Where a line of the data below has the string "Henc", copy that line.

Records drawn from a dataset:
================

(** C4, run: Alice's token, issued and read a day later. *)
Lemma token_round_trip_witness :
  exists token,
    __tokenEncode jwt_encode cookie_cfg (PDict alice) returning = (Ret token, returning)
    /\ __tokenDecode jwt_decode cookie_cfg (PStr token) next_day = (Ret (PDict alice), next_day).
Proof.
  apply (token_round_trip jwt_encode jwt_decode cookie_cfg alice returning next_day).
  - by vm_compute.
  - by vm_compute.
Defined.

(** C5, run: Alice is back, and her cookie is written again. *)
Lemma login_session_fast_path_witness :
  (login None None None CfgNone None returning).1 = Ret (PDict alice).
Proof.
  destruct (login_session_fast_path jwt_encode jwt_decode getEvent auth
              None None CfgNone None "user" alice returning eq_refl eq_refl)
    as (w' & evs & Hrun & _).
  { intros cfg [= <-]. discriminate. }
  rewrite Hrun. reflexivity.
Defined.

(** C5 as worded fails: with auto-renewal the fast path writes the cookie. *)
Lemma fast_path_renews_cookie :
  ~ fast_path_calls_nothing jwt_encode jwt_decode getEvent auth returning.
Proof.
  intros H. destruct (H alice eq_refl) as (w' & evs & Hrun & Htr & Hq).
  apply (f_equal (fun p => trace p.2)) in Hrun. cbv beta in Hrun.
  change (trace (Ret (PDict alice), w').2) with (trace w') in Hrun.
  rewrite Htr in Hrun. vm_compute in Hrun. subst evs. discriminate.
Qed.

(** C6, run: Bob reloads the page, and his cookie signs him in. *)
Lemma login_from_cookie_witness :
  exists w',
    login None None None CfgNone None reloaded = (Ret (PDict bob), w')
    /\ session_state w' !! "user" = Some (PDict bob).
Proof.
  destruct (login_from_cookie jwt_encode jwt_decode getEvent auth
              None None None CfgNone None "user" cookie_cfg "Bob.jwt"
              [("user", PDict bob); ("exp_date", PFloat (1000 + timedelta_days 30))]
              (1000 + timedelta_days 30)%Q bob reloaded)
    as (w' & evs & Hrun & Hss & _); try reflexivity.
  - by left.
  - discriminate.
  - exists w'. by split.
Defined.

(** C6 as worded fails: Bob's signed token with an integer [exp_date] that
    lies in the future does not sign him in; [login] returns [None]. *)
Lemma integer_exp_date_cookie_signs_nobody_in :
  ~ cookie_signs_in jwt_encode jwt_decode getEvent auth reloaded_int.
Proof.
  intros H.
  destruct (H "user" cookie_cfg "Bob-int.jwt"
              [("user", PDict bob); ("exp_date", PInt 2593000)]
              (PInt 2593000) (inject_Z 2593000) bob
              eq_refl (or_introl eq_refl) eq_refl eq_refl eq_refl eq_refl eq_refl
              eq_refl eq_refl) as (w' & evs & Hrun & _).
  apply (f_equal fst) in Hrun. vm_compute in Hrun. discriminate.
Qed.



(** C9, run: Alice cancels her sign-out. *)
Lemma createLogoutForm_cancel_witness :
  exists evs,
    createLogoutForm getEvent auth CfgNone (Some (fun _ => PStr "cancel")) signing_out
    = (Ret tt, logs evs signing_out).
Proof.
  destruct (createLogoutForm_cancel getEvent auth CfgNone (fun _ => PStr "cancel") signing_out
              eq_refl eq_refl) as (evs & Hrun & _).
  by exists evs.
Defined.

End Run.

(** * The sample deployment, further runs *)

Module RunMore.
Import Demo.

Abbreviation login := (login jwt_encode jwt_decode getEvent auth).
Abbreviation createLogoutForm := (createLogoutForm getEvent auth).

(** Nobody is signed in, the browser holds no cookie, nothing is submitted. *)
Definition visitor : World := mkWorld ∅ ∅ 1000 PNone PNone [].

(** Nobody is signed in; Alice submits the sign-in form with a wrong
    password. *)
Definition wrong_payload : PyVal :=
  PDict [("event", PStr "signin"); ("username", PStr "alice"); ("password", PStr "letmein");
         ("remember", PTrue)].

Definition wrong_password : World :=
  mkWorld {["auth_result" := wrong_payload]} ∅ 1000 wrong_payload PNone [].

(** Thirty-one days after the clock reading 1000. *)
Definition next_month : World := mkWorld ∅ ∅ 2679400 PNone PNone [].

(** X3, run: Bob's cookie is removed. *)
Lemma deleteCookie_removes_the_cookie_witness :
  exists w', __deleteCookie auth reloaded = (Ret tt, w') /\ cookies w' = ∅.
Proof.
  destruct (deleteCookie_removes_the_cookie auth cookie_cfg reloaded eq_refl)
    as (w' & Hrun & Hc & _).
  { discriminate. }
  exists w'. split; [exact Hrun|]. rewrite Hc. reflexivity.
Defined.

(** X4, run: Alice's cookie, written and read in the same cycle. *)
Lemma setCookie_getCookie_witness :
  exists w1,
    __setCookie jwt_encode auth (PDict alice) returning = (Ret tt, w1)
    /\ (__getCookie jwt_decode auth w1).1 = Ret (PDict alice).
Proof.
  destruct (setCookie_getCookie jwt_encode jwt_decode auth cookie_cfg alice returning eq_refl)
    as (w1 & Hrun & Hnow & Hget).
  { discriminate. }
  { discriminate. }
  { reflexivity. }
  exists w1. split; [exact Hrun|].
  apply (Hget w1 eq_refl). rewrite Hnow. discriminate.
Defined.

(** X5, run: a visitor is shown the form. *)
Lemma login_unauthenticated_witness :
  (login None None None CfgNone None visitor).1 = Ret PNone.
Proof.
  destruct (login_unauthenticated jwt_encode jwt_decode getEvent auth
              None None None CfgNone None visitor) as (w' & before & after & Hrun & _).
  { reflexivity. }
  { reflexivity. }
  { intros username password remember. discriminate. }
  rewrite Hrun. reflexivity.
Defined.

(** X6, run: a wrong password leaves the visitor unauthenticated. *)
Lemma login_failed_sign_in_witness :
  (login None None None CfgNone None wrong_password).1 = Ret PNone.
Proof.
  destruct (login_failed_sign_in jwt_encode jwt_decode getEvent auth
              None None None CfgNone None "alice" "letmein" PTrue
              (PStr "Wrong username or password") wrong_password)
    as (w' & evs & Hrun & _).
  { reflexivity. }
  { reflexivity. }
  { reflexivity. }
  { reflexivity. }
  { reflexivity. }
  rewrite Hrun. reflexivity.
Defined.

(** X7, run: Alice signs out. *)
Lemma createLogoutForm_signs_out_witness :
  (createLogoutForm CfgNone None signing_out).1 = Raise RerunException.
Proof.
  destruct (createLogoutForm_signs_out getEvent auth CfgNone None signing_out)
    as (w' & evs & Hrun & _).
  { reflexivity. }
  { reflexivity. }
  { discriminate. }
  { intros cfg [= <-]. discriminate. }
  rewrite Hrun. reflexivity.
Defined.

(** X8, run: Alice signs out and is shown the form in the next cycle. *)
Lemma logout_then_login_witness :
  exists w',
    createLogoutForm CfgNone None signing_out = (Raise RerunException, w')
    /\ (login None None None CfgNone None
          (mkWorld (session_state w') (cookies w') 2000 PNone PNone [])).1 = Ret PNone.
Proof.
  destruct (logout_then_login jwt_encode jwt_decode getEvent auth CfgNone None signing_out)
    as (w' & Hrun & Hnext).
  { reflexivity. }
  { reflexivity. }
  { discriminate. }
  { intros cfg [= <-]. discriminate. }
  { by exists "user". }
  exists w'. split; [exact Hrun|].
  apply Hnext; [reflexivity | reflexivity |].
  intros username password remember. discriminate.
Defined.

(** X11, run: Alice is returned and is in the session state. *)
Lemma login_returns_the_session_user_witness :
  PDict alice = PNone
  \/ (is_dict (PDict alice) = true
      /\ forall k,
           SessionStateConfig.user session_cfg = Some k ->
           k <> SessionStateConfig.remember_me session_cfg ->
           session_state (login None None None CfgNone None returning).2 !! k
           = Some (PDict alice)).
Proof.
  apply (login_returns_the_session_user jwt_encode jwt_decode getEvent auth
           None None None CfgNone None returning
           (login None None None CfgNone None returning).2 (PDict alice)).
  by vm_compute.
Defined.

(** X12, run: Alice's token, read thirty-one days after it was issued. *)
Lemma token_expires_witness :
  exists token,
    __tokenEncode jwt_encode cookie_cfg (PDict alice) returning = (Ret token, returning)
    /\ __tokenDecode jwt_decode cookie_cfg (PStr token) next_month
       = (Ret PNone, log (EvPrint "Token decode error: Cookie expired") next_month).
Proof.
  destruct (token_expires jwt_encode jwt_decode cookie_cfg alice returning next_month)
    as (token & Henc & Hexp & _).
  { reflexivity. }
  exists token. split; [exact Henc|]. apply Hexp. reflexivity.
Defined.

(** X15, run: a name with two backslashes. *)
Lemma domain_login_name_witness :
  getLoginUserName auth "EU\CORP\jdoe" = "EU\CORP\jdoe"
  /\ getInfo auth tt "EU\CORP\jdoe" = getInfoBySamAccountName ldap tt "jdoe".
Proof.
  apply (domain_login_name auth tt "EU\CORP" "jdoe"); reflexivity.
Defined.

(** X16, run: a bare name. *)
Lemma bare_login_name_witness :
  getLoginUserName auth "jdoe" = "CORP\jdoe"
  /\ getInfo auth tt "jdoe" = getInfoBySamAccountName ldap tt "jdoe".
Proof.
  apply (bare_login_name auth tt "jdoe"); reflexivity.
Defined.

End RunMore.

================

SOLVED EXERCISE =>
    as (token & Henc & Hexp & _).
  exists token. split; [exact Henc|]. apply Hexp. reflexivity.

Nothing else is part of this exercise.